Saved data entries
--- START ---
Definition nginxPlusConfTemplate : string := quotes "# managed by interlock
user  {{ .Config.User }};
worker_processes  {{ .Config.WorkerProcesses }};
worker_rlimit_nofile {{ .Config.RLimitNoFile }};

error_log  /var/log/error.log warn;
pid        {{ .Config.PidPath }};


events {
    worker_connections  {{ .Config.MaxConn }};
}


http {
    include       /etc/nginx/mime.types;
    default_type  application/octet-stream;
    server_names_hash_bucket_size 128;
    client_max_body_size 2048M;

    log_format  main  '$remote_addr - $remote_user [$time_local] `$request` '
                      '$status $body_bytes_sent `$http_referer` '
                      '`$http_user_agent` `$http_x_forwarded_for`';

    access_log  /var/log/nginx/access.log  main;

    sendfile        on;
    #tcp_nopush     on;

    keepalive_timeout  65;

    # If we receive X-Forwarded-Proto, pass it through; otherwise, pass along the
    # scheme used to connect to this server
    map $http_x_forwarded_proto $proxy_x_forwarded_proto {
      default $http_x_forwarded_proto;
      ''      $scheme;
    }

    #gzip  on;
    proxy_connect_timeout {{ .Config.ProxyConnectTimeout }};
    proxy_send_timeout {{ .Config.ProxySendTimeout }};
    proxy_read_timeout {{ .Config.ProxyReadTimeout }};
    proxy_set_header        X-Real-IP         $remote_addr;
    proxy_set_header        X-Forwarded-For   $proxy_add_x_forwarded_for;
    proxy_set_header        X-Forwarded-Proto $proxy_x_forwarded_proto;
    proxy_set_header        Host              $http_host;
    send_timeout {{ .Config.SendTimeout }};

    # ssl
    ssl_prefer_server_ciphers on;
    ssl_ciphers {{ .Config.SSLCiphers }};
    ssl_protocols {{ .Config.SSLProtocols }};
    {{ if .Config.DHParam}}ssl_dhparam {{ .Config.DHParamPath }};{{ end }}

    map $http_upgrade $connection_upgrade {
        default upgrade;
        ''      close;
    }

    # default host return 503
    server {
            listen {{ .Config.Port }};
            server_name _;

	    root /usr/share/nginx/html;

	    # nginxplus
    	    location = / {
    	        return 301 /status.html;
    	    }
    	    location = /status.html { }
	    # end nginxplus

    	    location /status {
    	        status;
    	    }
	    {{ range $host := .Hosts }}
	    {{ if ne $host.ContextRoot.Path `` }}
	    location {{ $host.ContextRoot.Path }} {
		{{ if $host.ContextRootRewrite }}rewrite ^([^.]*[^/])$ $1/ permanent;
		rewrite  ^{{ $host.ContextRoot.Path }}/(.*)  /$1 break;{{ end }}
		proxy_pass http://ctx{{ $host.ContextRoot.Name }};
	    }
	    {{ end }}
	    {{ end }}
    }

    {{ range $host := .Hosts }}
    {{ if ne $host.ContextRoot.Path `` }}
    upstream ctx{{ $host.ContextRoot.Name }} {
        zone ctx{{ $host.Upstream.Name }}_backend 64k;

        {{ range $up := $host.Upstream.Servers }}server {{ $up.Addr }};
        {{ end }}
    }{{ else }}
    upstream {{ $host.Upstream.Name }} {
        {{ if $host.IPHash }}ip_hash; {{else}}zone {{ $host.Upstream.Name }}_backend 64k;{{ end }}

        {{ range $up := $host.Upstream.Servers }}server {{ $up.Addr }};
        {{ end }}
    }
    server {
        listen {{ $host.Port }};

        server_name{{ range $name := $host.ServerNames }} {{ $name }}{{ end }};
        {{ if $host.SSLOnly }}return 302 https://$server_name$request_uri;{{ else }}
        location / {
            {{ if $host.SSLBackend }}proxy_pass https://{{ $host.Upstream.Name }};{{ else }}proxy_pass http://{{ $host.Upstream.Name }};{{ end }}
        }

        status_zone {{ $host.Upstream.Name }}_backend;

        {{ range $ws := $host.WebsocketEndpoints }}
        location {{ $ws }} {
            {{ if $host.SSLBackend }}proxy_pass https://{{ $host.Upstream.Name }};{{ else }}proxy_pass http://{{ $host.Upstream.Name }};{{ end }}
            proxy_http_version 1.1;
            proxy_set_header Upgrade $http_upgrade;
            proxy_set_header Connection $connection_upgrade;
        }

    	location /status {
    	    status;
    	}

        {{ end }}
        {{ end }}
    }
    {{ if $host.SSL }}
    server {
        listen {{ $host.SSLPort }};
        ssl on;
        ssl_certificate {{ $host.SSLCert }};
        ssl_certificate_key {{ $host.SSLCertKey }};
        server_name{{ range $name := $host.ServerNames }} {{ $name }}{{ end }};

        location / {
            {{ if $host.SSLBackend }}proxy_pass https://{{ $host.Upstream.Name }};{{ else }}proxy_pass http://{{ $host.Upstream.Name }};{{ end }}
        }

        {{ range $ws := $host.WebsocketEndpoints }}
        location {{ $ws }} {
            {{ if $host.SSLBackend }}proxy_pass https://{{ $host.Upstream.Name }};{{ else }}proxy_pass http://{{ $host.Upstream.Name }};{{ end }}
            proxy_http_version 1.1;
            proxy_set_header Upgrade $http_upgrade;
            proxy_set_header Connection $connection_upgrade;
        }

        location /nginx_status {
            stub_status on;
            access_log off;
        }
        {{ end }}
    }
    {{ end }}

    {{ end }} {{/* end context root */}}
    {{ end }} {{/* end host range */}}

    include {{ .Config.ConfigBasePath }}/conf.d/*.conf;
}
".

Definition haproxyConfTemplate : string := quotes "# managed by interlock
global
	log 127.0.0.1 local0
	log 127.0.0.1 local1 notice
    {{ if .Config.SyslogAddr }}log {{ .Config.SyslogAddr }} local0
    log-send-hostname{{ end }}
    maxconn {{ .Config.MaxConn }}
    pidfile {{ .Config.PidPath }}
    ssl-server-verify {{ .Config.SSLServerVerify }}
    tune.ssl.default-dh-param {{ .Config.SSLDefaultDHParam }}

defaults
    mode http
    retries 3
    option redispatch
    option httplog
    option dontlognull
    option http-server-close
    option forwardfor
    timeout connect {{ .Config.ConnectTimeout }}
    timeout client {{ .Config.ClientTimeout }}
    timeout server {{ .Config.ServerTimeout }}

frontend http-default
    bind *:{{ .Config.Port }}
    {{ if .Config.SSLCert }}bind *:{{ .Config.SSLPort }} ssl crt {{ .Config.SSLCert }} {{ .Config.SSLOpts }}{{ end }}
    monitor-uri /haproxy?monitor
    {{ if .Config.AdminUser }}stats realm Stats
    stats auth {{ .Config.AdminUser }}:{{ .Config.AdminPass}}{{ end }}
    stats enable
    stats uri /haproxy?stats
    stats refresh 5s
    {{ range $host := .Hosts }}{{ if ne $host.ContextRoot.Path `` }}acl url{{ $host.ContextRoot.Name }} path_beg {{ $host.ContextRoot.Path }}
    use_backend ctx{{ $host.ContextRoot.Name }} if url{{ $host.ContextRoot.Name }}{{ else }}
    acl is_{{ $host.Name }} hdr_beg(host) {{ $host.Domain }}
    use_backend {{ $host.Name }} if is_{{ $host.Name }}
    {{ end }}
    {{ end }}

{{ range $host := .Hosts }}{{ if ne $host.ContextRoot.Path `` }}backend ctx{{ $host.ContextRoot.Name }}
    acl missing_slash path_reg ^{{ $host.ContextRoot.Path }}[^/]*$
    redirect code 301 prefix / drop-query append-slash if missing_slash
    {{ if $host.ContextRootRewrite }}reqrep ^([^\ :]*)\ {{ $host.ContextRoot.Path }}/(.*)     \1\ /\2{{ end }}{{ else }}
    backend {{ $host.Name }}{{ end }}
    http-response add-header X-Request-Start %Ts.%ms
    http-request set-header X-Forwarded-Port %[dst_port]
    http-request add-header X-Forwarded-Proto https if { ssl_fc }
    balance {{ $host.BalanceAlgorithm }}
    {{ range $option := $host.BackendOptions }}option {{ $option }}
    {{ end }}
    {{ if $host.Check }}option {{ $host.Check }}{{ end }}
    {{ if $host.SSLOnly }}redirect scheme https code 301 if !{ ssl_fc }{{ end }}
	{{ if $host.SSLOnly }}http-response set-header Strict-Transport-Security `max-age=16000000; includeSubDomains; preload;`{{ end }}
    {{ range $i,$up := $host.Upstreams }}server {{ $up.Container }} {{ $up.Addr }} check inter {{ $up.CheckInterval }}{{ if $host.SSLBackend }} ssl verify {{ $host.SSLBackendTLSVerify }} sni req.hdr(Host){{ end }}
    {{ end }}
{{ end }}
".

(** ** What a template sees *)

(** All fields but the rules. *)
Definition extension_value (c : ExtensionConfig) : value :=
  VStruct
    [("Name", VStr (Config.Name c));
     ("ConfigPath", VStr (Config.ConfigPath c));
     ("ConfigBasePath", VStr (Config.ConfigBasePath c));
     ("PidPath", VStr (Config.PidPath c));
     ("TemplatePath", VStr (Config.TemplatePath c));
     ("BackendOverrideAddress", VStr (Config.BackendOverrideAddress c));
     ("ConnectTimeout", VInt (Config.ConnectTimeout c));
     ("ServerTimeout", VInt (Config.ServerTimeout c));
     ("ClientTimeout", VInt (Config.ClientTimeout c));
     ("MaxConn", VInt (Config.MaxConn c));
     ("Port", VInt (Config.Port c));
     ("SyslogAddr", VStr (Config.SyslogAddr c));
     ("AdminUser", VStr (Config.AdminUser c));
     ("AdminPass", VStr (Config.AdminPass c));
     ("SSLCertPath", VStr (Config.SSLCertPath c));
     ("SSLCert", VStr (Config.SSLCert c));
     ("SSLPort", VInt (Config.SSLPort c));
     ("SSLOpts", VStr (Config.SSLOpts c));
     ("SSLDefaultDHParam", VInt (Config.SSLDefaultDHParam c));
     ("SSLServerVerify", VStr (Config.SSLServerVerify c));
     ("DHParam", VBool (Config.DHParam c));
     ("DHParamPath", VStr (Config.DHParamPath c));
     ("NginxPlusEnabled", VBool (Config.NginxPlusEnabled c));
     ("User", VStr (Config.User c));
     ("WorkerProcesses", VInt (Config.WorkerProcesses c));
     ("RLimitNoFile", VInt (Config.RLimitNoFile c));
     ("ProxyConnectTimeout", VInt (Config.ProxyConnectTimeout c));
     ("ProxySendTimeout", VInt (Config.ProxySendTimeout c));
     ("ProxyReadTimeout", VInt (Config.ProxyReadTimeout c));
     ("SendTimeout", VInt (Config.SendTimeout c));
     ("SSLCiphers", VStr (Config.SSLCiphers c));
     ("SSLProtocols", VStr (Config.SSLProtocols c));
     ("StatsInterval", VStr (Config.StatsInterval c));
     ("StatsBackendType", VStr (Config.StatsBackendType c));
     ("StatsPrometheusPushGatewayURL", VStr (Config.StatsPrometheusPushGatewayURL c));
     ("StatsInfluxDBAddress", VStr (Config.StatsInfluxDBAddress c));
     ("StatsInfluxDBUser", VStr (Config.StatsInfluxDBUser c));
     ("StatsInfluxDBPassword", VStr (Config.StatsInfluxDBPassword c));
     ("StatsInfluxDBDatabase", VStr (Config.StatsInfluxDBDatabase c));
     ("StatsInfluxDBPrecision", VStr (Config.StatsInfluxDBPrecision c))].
--- END ---
--- START ---
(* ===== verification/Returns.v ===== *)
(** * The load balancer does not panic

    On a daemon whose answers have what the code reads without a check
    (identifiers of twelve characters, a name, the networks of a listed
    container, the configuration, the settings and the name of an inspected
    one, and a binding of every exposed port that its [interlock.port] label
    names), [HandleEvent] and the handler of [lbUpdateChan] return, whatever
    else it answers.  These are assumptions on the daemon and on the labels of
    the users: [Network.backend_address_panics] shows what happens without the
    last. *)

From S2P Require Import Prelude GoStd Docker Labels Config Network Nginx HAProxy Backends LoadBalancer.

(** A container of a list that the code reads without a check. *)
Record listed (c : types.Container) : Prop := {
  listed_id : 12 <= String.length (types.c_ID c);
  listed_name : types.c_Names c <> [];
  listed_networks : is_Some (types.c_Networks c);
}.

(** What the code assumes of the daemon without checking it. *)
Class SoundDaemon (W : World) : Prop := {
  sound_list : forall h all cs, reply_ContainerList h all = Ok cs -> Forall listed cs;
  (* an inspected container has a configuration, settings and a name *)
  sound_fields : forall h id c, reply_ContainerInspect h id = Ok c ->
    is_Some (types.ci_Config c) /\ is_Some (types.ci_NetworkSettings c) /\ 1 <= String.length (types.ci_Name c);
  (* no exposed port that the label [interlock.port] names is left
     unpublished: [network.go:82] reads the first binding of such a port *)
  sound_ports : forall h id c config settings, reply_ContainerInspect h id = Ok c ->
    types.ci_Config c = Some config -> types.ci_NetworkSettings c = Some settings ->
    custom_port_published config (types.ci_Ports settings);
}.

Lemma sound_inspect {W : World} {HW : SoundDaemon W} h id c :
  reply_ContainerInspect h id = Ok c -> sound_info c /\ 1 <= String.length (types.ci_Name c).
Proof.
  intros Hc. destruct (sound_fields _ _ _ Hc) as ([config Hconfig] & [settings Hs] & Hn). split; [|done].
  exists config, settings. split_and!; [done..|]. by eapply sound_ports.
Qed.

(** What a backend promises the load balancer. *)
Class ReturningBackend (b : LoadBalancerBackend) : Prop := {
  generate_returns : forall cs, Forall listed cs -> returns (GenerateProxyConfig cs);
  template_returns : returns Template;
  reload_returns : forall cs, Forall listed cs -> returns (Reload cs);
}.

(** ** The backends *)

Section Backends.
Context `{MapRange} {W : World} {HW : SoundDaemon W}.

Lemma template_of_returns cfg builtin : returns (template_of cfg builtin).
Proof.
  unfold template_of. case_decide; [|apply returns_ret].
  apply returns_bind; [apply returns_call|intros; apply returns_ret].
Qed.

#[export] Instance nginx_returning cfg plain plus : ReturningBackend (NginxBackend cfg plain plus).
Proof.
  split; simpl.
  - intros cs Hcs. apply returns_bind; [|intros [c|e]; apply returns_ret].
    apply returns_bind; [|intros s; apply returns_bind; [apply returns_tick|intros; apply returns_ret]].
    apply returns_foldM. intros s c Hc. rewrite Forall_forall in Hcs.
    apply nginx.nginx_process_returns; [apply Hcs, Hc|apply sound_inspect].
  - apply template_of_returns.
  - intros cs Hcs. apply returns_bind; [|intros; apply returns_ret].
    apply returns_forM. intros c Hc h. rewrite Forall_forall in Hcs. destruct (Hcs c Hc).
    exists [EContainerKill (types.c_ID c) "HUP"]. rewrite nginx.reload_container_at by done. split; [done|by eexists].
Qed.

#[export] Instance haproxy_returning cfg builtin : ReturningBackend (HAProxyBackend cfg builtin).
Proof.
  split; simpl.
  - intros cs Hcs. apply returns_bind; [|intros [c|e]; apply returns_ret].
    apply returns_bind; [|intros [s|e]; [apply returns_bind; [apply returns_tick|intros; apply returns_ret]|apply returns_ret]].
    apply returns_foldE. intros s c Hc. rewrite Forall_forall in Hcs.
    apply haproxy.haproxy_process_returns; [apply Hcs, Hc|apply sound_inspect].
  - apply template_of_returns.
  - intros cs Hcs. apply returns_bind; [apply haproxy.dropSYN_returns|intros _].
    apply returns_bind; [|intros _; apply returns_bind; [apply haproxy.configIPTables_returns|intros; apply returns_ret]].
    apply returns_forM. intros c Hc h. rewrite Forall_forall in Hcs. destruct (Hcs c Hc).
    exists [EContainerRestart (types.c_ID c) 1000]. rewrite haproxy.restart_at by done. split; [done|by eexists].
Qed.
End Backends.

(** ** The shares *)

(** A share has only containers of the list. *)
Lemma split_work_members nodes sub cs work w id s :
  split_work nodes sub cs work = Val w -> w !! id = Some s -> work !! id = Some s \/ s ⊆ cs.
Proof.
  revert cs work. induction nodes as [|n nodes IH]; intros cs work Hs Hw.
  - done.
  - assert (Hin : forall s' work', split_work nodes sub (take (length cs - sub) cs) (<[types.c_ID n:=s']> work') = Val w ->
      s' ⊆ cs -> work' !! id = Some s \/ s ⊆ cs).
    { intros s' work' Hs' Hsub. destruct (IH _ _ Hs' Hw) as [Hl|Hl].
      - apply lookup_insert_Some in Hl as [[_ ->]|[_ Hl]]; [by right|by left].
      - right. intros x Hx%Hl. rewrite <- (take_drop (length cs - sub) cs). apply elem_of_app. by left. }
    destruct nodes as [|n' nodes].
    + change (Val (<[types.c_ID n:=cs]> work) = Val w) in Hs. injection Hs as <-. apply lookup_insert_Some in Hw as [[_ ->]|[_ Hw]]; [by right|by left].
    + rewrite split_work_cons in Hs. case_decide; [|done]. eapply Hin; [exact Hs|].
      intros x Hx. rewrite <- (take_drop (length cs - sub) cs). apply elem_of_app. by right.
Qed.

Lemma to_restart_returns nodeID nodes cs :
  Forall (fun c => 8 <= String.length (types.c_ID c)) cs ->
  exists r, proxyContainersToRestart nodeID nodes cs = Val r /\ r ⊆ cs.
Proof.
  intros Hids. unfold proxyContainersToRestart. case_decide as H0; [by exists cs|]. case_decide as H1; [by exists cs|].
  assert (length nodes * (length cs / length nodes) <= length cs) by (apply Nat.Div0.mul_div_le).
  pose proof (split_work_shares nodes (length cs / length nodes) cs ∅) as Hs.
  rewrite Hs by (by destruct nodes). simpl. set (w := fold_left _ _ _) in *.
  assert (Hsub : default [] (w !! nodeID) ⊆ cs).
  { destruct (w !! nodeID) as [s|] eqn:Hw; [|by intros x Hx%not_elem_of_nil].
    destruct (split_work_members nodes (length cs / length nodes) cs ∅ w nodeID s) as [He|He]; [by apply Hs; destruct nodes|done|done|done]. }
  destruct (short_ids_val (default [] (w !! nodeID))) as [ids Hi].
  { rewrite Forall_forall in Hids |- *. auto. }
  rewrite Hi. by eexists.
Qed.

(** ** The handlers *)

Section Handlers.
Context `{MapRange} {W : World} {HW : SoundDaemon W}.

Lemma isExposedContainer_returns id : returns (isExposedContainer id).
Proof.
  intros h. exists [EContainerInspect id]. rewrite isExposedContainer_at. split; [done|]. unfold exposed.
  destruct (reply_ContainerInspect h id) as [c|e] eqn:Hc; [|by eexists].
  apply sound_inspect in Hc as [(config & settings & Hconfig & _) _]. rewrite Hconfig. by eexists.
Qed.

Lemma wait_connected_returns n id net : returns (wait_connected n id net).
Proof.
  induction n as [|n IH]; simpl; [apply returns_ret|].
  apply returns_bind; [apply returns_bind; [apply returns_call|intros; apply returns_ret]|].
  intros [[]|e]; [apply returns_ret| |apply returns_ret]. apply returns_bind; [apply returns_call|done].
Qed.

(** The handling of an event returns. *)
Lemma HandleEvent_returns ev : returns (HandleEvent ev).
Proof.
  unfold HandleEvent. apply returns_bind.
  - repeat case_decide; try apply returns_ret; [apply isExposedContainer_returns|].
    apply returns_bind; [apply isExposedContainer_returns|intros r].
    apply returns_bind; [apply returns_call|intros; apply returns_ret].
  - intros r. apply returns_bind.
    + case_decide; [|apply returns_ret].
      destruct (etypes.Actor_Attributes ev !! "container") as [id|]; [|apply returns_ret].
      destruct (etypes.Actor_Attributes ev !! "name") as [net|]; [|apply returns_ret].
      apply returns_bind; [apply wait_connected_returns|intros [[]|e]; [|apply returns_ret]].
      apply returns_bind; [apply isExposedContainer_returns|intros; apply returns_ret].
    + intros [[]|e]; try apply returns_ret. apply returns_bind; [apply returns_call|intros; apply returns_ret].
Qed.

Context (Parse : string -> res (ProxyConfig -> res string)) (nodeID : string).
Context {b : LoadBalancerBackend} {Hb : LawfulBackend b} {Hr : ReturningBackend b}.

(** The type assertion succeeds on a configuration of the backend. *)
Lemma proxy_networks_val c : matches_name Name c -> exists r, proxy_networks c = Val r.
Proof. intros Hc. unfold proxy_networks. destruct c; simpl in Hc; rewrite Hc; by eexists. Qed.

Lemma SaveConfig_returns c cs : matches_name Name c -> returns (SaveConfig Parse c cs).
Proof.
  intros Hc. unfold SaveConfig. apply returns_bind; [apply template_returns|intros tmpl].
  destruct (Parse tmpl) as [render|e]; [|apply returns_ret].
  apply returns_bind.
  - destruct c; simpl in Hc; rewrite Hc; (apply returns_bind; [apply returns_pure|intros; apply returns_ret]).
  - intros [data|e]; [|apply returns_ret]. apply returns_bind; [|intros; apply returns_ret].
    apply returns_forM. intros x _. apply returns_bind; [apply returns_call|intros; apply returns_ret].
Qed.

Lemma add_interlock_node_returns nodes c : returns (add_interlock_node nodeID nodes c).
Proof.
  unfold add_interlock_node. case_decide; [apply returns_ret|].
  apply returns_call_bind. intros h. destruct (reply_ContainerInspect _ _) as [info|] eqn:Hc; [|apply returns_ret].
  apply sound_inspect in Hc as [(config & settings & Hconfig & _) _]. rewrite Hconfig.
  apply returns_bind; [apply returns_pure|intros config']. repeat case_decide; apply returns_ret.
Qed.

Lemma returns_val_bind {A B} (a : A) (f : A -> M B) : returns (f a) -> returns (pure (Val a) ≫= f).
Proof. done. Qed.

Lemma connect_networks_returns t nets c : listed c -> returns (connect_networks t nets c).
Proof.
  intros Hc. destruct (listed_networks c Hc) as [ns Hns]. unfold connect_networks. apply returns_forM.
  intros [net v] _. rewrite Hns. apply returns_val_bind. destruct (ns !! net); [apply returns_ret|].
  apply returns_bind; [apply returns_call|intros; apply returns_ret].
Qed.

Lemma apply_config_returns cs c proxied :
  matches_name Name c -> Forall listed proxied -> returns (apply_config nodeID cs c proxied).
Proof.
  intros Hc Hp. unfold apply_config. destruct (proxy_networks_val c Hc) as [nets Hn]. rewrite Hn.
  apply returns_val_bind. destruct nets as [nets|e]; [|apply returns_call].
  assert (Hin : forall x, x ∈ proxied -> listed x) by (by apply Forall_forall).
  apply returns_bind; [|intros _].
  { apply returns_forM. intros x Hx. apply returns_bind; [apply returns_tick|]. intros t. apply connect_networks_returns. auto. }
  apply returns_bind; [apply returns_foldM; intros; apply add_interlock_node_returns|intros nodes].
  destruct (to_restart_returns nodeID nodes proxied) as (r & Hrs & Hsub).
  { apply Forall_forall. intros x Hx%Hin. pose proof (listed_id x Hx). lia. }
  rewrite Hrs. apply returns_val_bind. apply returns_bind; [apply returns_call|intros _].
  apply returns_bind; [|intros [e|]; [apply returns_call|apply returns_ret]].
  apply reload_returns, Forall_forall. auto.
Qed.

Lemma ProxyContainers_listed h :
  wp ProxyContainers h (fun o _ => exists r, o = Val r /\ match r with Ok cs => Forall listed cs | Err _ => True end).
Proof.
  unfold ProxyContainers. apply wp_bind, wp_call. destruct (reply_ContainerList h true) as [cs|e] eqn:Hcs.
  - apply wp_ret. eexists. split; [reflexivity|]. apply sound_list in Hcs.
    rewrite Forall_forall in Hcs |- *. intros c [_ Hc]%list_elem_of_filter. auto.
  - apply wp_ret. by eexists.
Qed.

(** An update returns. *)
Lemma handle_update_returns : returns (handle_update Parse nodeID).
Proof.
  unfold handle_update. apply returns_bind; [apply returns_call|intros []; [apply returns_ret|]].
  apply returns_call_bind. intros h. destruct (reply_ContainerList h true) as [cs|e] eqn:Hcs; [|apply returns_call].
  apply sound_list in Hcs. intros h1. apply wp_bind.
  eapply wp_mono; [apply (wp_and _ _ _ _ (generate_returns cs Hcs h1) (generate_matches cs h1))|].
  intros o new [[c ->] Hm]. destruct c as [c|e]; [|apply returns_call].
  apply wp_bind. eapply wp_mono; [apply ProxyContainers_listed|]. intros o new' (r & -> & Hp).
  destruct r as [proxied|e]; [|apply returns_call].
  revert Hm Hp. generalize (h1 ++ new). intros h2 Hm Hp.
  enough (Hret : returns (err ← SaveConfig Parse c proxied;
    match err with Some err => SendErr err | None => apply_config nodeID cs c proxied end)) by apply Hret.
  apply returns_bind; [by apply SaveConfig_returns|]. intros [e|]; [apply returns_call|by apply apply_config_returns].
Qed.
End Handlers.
--- END ---
--- START ---
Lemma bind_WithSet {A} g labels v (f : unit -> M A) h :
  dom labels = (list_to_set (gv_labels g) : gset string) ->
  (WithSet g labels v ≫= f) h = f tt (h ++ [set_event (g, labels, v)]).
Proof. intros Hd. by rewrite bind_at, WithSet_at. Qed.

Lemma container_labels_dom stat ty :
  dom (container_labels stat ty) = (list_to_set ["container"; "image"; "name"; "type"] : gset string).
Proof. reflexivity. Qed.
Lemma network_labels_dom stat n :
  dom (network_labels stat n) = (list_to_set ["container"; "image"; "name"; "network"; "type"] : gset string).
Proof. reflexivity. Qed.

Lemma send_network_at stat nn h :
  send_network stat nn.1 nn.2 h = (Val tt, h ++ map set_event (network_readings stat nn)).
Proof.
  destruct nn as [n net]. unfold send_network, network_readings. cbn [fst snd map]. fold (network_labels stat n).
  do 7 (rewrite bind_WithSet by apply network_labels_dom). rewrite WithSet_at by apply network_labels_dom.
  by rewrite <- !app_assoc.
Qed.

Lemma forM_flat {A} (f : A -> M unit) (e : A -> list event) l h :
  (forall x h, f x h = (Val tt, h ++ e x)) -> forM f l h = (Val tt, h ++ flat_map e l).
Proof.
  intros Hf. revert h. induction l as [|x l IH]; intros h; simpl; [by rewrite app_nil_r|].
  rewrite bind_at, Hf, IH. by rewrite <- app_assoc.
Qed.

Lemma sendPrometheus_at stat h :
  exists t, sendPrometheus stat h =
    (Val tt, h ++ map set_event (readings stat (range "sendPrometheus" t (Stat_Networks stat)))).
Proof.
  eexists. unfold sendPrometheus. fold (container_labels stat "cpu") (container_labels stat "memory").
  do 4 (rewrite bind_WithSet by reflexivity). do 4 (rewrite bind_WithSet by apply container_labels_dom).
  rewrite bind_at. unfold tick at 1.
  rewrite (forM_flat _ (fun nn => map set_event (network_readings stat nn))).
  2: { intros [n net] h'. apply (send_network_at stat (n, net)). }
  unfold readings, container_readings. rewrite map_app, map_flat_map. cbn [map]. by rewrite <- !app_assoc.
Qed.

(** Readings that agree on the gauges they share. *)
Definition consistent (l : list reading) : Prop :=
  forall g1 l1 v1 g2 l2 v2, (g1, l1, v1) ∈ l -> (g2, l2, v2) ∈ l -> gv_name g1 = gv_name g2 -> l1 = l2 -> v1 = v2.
--- END ---
WHAT IS EXPECTED: Retype the records above, but only those lines that fall between the line containing "VStr (Config.SyslogAddr c));" and the line containing "VBool (Config.NginxPlusEnabled c));", with both of those lines included, exactly as written.

TASK RESPONSE:
     ("SyslogAddr", VStr (Config.SyslogAddr c));
     ("AdminUser", VStr (Config.AdminUser c));
     ("AdminPass", VStr (Config.AdminPass c));
     ("SSLCertPath", VStr (Config.SSLCertPath c));
     ("SSLCert", VStr (Config.SSLCert c));
     ("SSLPort", VInt (Config.SSLPort c));
     ("SSLOpts", VStr (Config.SSLOpts c));
     ("SSLDefaultDHParam", VInt (Config.SSLDefaultDHParam c));
     ("SSLServerVerify", VStr (Config.SSLServerVerify c));
     ("DHParam", VBool (Config.DHParam c));
     ("DHParamPath", VStr (Config.DHParamPath c));
     ("NginxPlusEnabled", VBool (Config.NginxPlusEnabled c));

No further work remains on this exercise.